Task statement | Include in the output exactly the lines from the opening of the data through the line containing "trace := attempts_trace", and nothing more.

Records for the task |
+===+

(** X4: when the first batch ends in a raise (the fifth retried
    failure, or a failure that is not retried) the whole run raises
    that error: nothing is returned, no later batch is sent and no
    pacing sleep is made. *)
Theorem first_batch_failure_aborts (pc : Pinecone) (df : DataFrame)
    (text_col embed_model : string) (batch_size requests_per_minute : Z) (w : world)
    (texts : list pyval) (k : nat) (e : exn) :
  get_column df text_col = Ok texts ->
  texts <> [] ->
  0 < batch_size ->
  requests_per_minute <> 0 -> fits_double requests_per_minute = true ->
  (k <= 4)%nat ->
  (forall j, (j < k)%nat -> exists e',
      inference_embed pc (calls w + j) embed_model
        (take (Z.to_nat batch_size) texts) params = Raise e'
      /\ retried e' = true) ->
  inference_embed pc (calls w + k) embed_model
    (take (Z.to_nat batch_size) texts) params = Raise e ->
  k = 4%nat \/ retried e = false ->
  embed_sparse pc df text_col embed_model batch_size requests_per_minute w
  = (Raise e,
     {| calls := calls w + k + 1;
        trace := trace w
                 ++ attempts_trace embed_model (take (Z.to_nat batch_size) texts) k |}).
Proof.
  intros Hcol Htexts Hbs Hne Hfit Hk Hfail Hlast Hend.
  destruct (range0_first (length texts) batch_size) as [rest Hr];
    [destruct texts; [congruence | cbn; lia] | exact Hbs |].
  rewrite (run_unfold _ _ _ _ _ _ _ _ _ _ Hcol (rate_ok _ Hne Hfit) Hr).
  cbn [for_each]. unfold mbind at 1. unfold M_bind at 1.
  unfold batch_body. cbn [fst snd]. unfold slice.
  replace (0 + Z.to_nat batch_size - 0)%nat with (Z.to_nat batch_size) by lia.
  change (drop 0 texts) with texts. unfold mbind at 1. unfold M_bind at 1.
  rewrite (attempt_loop_run pc embed_model _ w None k (Raise e) Hk Hfail Hlast Hend).
  reflexivity.
Qed.

Lemma first_batch_failure_aborts_witness :
  embed_sparse (failing_client (PineconeApiException (Some 429))) three_rows
    "chunk_text" "m" 2 5 start
  = (Raise (PineconeApiException (Some 429)),
     {| calls := 5;
        trace := attempts_trace "m" [VStr "a"; VStr EmptyString] 4 |}).
Proof.
  apply (first_batch_failure_aborts (failing_client (PineconeApiException (Some 429)))
           three_rows "chunk_text" "m" 2 5 start
           [VStr "a"; VStr EmptyString; VStr "c"] 4 (PineconeApiException (Some 429))).
  - reflexivity.
  - discriminate.
  - lia.
  - discriminate.
  - reflexivity.
  - lia.
  - intros j Hj. eexists. split; reflexivity.
  - reflexivity.
  - left. reflexivity.
Defined.

(** The provider answers every call at once, one item per input. *)
Definition answers_at_once (pc : Pinecone) (embed_model : string) (f : pyval -> Item)
    : Prop :=
  forall (n : nat) (inputs : list pyval),
    inference_embed pc n embed_model inputs params = Ok (map f inputs).

Section AtOnce.
Variable pc : Pinecone.
Variable embed_model : string.
Variable f : pyval -> Item.
Hypothesis Hpc : answers_at_once pc embed_model f.
Variable batch_size : nat.
Variable delay : Q.
Variable all_chunks : list pyval.

Lemma attempt_loop_at_once chunk_batch r0 w :
  attempt_loop pc embed_model chunk_batch (seq 0 max_retries) 1%Q r0 w
  = (Ok (Some (map f chunk_batch)), called w embed_model chunk_batch).
Proof. apply attempt_returns. apply Hpc. Qed.

Lemma batch_body_at_once acc r0 i w :
  Qle_bool 0 delay = true ->
  batch_body pc embed_model batch_size delay all_chunks (acc, r0) i w
  = (Ok (acc ++ map (fun t => to_sparse_embedding (f t))
                  (slice all_chunks i (i + batch_size)),
         Some (map f (slice all_chunks i (i + batch_size)))),
     slept (called w embed_model (slice all_chunks i (i + batch_size))) delay).
Proof.
  intros Hd. unfold batch_body. cbn [fst snd].
  unfold mbind at 1. unfold M_bind at 1. rewrite attempt_loop_at_once.
  unfold mbind, M_bind, mret, M_ret, sleep. rewrite Hd.
  rewrite fold_left_snoc, map_map. reflexivity.
Qed.

Lemma batch_body_sleep_raises acc r0 i w :
  Qle_bool 0 delay = false ->
  batch_body pc embed_model batch_size delay all_chunks (acc, r0) i w
  = (Raise (ValueError "sleep length must be non-negative"),
     called w embed_model (slice all_chunks i (i + batch_size))).
Proof.
  intros Hd. unfold batch_body. cbn [fst snd].
  unfold mbind at 1. unfold M_bind at 1. rewrite attempt_loop_at_once.
  unfold mbind, M_bind, mret, M_ret, sleep. rewrite Hd. reflexivity.
Qed.
(* ===== verification/_CoqProject ===== *)
-Q . S2P
Prelude.v
Source.v
SourceText.v
SourcePaths.v
SourceTheorems.v
Diagnostics.v
Abi.v
AbiSound.v
AbiTheorems.v
LayoutData.v
RuntimeAbi.v
ControlModel.v
PayloadSound.v
ControlInvariant.v
ControlConstruct.v
ControlTheorems.v
RuntimeTheorems.v
CfgAlgorithms.v
ControlFlow.v
CfgReach.v
Dominators.v
DomIntervals.v
DomTotal.v
TopoSort.v
ControlFlowSpec.v
CheckLogic.v
ControlFlowSound.v
CfgSound.v
PreflightSound.v
VerifySound.v
ControlFlowExec.v
ControlFlowTheorems.v
Layout.v
LayoutCycles.v
LayoutCompute.v
LayoutDocument.v
LayoutCodec.v
LayoutLogic.v
LayoutKeys.v
LayoutDfs.v
LayoutAcyclic.v
LayoutRecords.v
LayoutVerify.v
LayoutUse.v
LayoutTheorems.v
Syntax.v
Snapshot.v
DiagnosticTheorems.v
SnapshotLimits.v
SnapshotArenas.v
SnapshotTotal.v
Semantics.v
SemGraphs.v
SemLower.v
SemValues.v
SemProgram.v
SourceSemantics.v
SourceRelation.v
CfgSteps.v
SemPrune.v
SemLogic.v
SemExpr.v
SemMerge.v
SemBranch.v
SemLoop.v
SemFunction.v
SemTotal.v
SemVerdict.v
SemCorrect.v
SemTheorems.v
SnapshotTheorems.v
NativeMir.v
MirLimits.v
MirEquiv.v
MirVerify.v
MirLower.v
MirTheorems.v
Package.v
PackageSound.v
PackageTheorems.v
(* ===== verification/Source.v ===== *)
(** * Source authority ([crates/zryna-source])

    Portable source paths, explicit relative imports, the immutable
    [SourceMap], UTF-8 spans, line and column resolution.  A Rust [str] that
    holds source text is its list of Unicode scalar values; its bytes are
    [utf8_encode].  A Rust [String] that holds a path is a Stdlib [string]
    (one [ascii] per UTF-8 byte). *)
From stdpp Require Import base numbers list list_numbers strings pretty gmap sorting.
From Stdlib Require Import Ascii.
From S2P Require Import Prelude.

(** ** Limits *)

Definition MAX_SOURCE_FILES : N := 4096.
Definition MAX_SOURCE_FILE_BYTES : N := 2 * 1024 * 1024.
Definition MAX_SOURCE_BYTES : N := 64 * 1024 * 1024.
Definition MAX_SOURCE_PATH_BYTES : N := 1024.
Definition MAX_SOURCE_PATH_COMPONENTS : N := 32.

(** ** Rust [str] operations on byte strings *)

Definition byte_of (a : Ascii.ascii) : N := Ascii.N_of_ascii a.

Definition slen (s : string) : N := N.of_nat (String.length s).

Fixpoint str_all (p : Ascii.ascii -> bool) (s : string) : bool :=
  match s with
  | EmptyString => true
  | String a r => p a && str_all p r
  end.

Definition str_any (p : Ascii.ascii -> bool) (s : string) : bool :=
  negb (str_all (fun a => negb (p a)) s).

Definition str_contains_char (c : Ascii.ascii) (s : string) : bool :=
  str_any (fun a => Ascii.eqb a c) s.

+===+

Worked solution |
(** X4: when the first batch ends in a raise (the fifth retried
    failure, or a failure that is not retried) the whole run raises
    that error: nothing is returned, no later batch is sent and no
    pacing sleep is made. *)
Theorem first_batch_failure_aborts (pc : Pinecone) (df : DataFrame)
    (text_col embed_model : string) (batch_size requests_per_minute : Z) (w : world)
    (texts : list pyval) (k : nat) (e : exn) :
  get_column df text_col = Ok texts ->
  texts <> [] ->
  0 < batch_size ->
  requests_per_minute <> 0 -> fits_double requests_per_minute = true ->
  (k <= 4)%nat ->
  (forall j, (j < k)%nat -> exists e',
      inference_embed pc (calls w + j) embed_model
        (take (Z.to_nat batch_size) texts) params = Raise e'
      /\ retried e' = true) ->
  inference_embed pc (calls w + k) embed_model
    (take (Z.to_nat batch_size) texts) params = Raise e ->
  k = 4%nat \/ retried e = false ->
  embed_sparse pc df text_col embed_model batch_size requests_per_minute w
  = (Raise e,
     {| calls := calls w + k + 1;
        trace := trace w
                 ++ attempts_trace embed_model (take (Z.to_nat batch_size) texts) k |}).
Proof.
  intros Hcol Htexts Hbs Hne Hfit Hk Hfail Hlast Hend.
  destruct (range0_first (length texts) batch_size) as [rest Hr];
    [destruct texts; [congruence | cbn; lia] | exact Hbs |].
  rewrite (run_unfold _ _ _ _ _ _ _ _ _ _ Hcol (rate_ok _ Hne Hfit) Hr).
  cbn [for_each]. unfold mbind at 1. unfold M_bind at 1.
  unfold batch_body. cbn [fst snd]. unfold slice.
  replace (0 + Z.to_nat batch_size - 0)%nat with (Z.to_nat batch_size) by lia.
  change (drop 0 texts) with texts. unfold mbind at 1. unfold M_bind at 1.
  rewrite (attempt_loop_run pc embed_model _ w None k (Raise e) Hk Hfail Hlast Hend).
  reflexivity.
Qed.

Lemma first_batch_failure_aborts_witness :
  embed_sparse (failing_client (PineconeApiException (Some 429))) three_rows
    "chunk_text" "m" 2 5 start
  = (Raise (PineconeApiException (Some 429)),
     {| calls := 5;
        trace := attempts_trace "m" [VStr "a"; VStr EmptyString] 4 |}).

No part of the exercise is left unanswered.